**Task brief**: Reproduce the material that follows, please, but only from its first line to the line containing "whatever accesses it nests. *)", inclusive.

**Data for processing**:
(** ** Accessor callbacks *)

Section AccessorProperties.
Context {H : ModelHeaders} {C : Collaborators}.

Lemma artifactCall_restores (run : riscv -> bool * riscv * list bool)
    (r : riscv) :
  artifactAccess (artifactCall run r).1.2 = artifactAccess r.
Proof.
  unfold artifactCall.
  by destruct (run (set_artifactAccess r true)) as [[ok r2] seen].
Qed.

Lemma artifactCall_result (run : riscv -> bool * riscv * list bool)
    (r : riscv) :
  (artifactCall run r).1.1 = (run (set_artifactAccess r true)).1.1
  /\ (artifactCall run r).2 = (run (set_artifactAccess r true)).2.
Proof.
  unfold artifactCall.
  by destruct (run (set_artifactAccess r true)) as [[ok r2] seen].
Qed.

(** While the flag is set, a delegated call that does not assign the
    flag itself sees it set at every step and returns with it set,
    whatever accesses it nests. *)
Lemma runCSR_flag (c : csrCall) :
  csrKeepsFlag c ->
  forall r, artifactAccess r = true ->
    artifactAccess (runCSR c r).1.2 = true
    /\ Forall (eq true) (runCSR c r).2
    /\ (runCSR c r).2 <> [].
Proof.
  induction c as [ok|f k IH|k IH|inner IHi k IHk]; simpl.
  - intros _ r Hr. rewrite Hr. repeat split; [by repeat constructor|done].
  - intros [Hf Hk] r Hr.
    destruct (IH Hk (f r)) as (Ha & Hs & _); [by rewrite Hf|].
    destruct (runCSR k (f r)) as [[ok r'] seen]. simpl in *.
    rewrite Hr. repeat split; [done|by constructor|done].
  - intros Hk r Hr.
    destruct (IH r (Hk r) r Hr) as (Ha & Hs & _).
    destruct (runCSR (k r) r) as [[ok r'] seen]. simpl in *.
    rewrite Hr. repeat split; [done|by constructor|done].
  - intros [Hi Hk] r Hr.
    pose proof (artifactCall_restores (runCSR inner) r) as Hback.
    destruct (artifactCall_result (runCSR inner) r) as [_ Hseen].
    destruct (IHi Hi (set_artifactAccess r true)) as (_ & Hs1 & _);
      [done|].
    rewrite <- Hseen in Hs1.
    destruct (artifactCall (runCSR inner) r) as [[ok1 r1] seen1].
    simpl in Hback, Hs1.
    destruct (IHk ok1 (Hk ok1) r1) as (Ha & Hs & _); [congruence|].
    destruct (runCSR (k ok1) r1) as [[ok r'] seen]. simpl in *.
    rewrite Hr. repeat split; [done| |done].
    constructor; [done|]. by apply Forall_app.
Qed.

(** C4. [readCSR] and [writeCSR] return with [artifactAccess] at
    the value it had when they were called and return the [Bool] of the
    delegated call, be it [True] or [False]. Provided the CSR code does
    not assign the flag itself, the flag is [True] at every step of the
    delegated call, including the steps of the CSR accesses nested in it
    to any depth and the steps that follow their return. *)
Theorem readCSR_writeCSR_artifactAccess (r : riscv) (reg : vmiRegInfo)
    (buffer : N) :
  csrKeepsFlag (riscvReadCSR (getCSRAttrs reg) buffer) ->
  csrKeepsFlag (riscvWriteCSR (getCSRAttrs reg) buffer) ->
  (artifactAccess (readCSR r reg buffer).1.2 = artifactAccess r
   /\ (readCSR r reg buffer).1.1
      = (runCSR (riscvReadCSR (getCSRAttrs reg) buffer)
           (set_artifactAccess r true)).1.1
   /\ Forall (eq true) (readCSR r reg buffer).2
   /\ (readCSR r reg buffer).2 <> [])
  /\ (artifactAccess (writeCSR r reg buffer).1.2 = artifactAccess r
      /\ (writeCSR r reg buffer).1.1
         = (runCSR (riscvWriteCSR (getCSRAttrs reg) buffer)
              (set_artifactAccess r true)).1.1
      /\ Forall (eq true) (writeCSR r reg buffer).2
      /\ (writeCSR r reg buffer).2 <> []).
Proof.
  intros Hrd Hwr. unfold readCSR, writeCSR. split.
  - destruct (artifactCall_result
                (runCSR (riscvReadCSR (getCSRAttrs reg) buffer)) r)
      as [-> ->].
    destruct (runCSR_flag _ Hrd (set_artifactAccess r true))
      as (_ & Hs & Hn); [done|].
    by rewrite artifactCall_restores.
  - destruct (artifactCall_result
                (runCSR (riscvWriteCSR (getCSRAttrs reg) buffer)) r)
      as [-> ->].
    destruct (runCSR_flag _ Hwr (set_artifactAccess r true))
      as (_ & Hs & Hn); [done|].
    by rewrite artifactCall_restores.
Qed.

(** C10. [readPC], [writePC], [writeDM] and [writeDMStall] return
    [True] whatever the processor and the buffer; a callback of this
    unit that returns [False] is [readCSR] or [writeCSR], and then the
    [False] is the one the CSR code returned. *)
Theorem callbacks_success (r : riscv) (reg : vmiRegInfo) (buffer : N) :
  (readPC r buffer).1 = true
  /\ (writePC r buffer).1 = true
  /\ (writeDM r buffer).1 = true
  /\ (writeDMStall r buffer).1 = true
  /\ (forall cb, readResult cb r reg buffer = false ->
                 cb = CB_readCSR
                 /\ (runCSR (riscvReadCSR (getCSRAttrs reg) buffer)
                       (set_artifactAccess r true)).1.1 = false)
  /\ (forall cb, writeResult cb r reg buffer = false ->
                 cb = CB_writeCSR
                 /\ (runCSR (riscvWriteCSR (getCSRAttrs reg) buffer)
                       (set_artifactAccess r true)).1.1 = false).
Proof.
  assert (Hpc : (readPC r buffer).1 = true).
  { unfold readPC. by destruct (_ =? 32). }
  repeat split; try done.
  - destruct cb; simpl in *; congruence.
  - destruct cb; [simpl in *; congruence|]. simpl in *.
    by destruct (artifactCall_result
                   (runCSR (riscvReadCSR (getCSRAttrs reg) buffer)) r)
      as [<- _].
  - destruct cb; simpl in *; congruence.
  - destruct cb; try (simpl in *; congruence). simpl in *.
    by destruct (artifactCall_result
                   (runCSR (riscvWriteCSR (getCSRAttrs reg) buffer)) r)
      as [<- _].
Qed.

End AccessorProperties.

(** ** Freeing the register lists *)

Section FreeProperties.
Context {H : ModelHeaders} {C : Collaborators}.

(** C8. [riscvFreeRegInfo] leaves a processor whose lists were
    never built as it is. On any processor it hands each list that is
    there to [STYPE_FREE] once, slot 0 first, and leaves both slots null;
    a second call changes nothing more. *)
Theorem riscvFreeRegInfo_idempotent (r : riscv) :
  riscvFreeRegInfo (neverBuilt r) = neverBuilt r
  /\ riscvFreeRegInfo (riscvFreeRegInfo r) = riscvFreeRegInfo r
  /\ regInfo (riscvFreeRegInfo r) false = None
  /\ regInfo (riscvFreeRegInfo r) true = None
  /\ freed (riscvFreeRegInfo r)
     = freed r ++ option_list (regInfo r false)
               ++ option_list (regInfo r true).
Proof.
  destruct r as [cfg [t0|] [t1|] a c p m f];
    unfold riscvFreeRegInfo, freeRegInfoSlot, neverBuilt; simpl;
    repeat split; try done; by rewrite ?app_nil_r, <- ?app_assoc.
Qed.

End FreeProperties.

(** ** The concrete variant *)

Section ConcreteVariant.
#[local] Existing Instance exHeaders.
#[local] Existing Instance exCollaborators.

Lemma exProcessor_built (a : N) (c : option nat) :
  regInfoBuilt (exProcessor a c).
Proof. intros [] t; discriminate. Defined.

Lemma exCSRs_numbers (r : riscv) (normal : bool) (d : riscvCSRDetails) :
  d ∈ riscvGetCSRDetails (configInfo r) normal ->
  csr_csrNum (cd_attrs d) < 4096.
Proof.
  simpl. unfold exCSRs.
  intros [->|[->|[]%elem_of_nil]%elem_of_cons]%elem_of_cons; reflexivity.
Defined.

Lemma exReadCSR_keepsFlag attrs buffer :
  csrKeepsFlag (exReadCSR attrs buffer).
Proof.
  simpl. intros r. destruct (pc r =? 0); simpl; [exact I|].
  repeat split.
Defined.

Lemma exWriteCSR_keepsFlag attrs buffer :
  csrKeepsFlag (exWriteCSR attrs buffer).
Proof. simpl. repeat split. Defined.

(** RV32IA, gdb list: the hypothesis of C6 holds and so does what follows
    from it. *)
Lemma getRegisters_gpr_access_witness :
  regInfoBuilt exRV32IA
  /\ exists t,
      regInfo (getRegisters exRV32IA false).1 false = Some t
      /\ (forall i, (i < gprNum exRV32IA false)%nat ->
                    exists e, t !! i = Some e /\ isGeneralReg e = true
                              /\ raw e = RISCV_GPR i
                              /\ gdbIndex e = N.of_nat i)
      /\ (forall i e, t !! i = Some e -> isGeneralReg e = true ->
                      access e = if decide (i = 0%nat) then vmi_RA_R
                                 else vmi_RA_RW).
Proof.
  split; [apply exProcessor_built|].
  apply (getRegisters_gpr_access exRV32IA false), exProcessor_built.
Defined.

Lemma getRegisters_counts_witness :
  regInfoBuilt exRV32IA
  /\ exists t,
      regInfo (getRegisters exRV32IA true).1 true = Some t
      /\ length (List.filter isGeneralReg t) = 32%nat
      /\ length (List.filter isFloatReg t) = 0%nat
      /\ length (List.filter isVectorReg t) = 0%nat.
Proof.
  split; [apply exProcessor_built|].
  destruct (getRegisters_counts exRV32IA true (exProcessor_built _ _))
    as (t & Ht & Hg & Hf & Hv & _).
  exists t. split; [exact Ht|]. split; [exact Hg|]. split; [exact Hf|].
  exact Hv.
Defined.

**Written answer**:
(** ** Accessor callbacks *)

Section AccessorProperties.
Context {H : ModelHeaders} {C : Collaborators}.

Lemma artifactCall_restores (run : riscv -> bool * riscv * list bool)
    (r : riscv) :
  artifactAccess (artifactCall run r).1.2 = artifactAccess r.
Proof.
  unfold artifactCall.
  by destruct (run (set_artifactAccess r true)) as [[ok r2] seen].
Qed.

Lemma artifactCall_result (run : riscv -> bool * riscv * list bool)
    (r : riscv) :
  (artifactCall run r).1.1 = (run (set_artifactAccess r true)).1.1
  /\ (artifactCall run r).2 = (run (set_artifactAccess r true)).2.
Proof.
  unfold artifactCall.
  by destruct (run (set_artifactAccess r true)) as [[ok r2] seen].
Qed.

(** While the flag is set, a delegated call that does not assign the
    flag itself sees it set at every step and returns with it set,
    whatever accesses it nests. *)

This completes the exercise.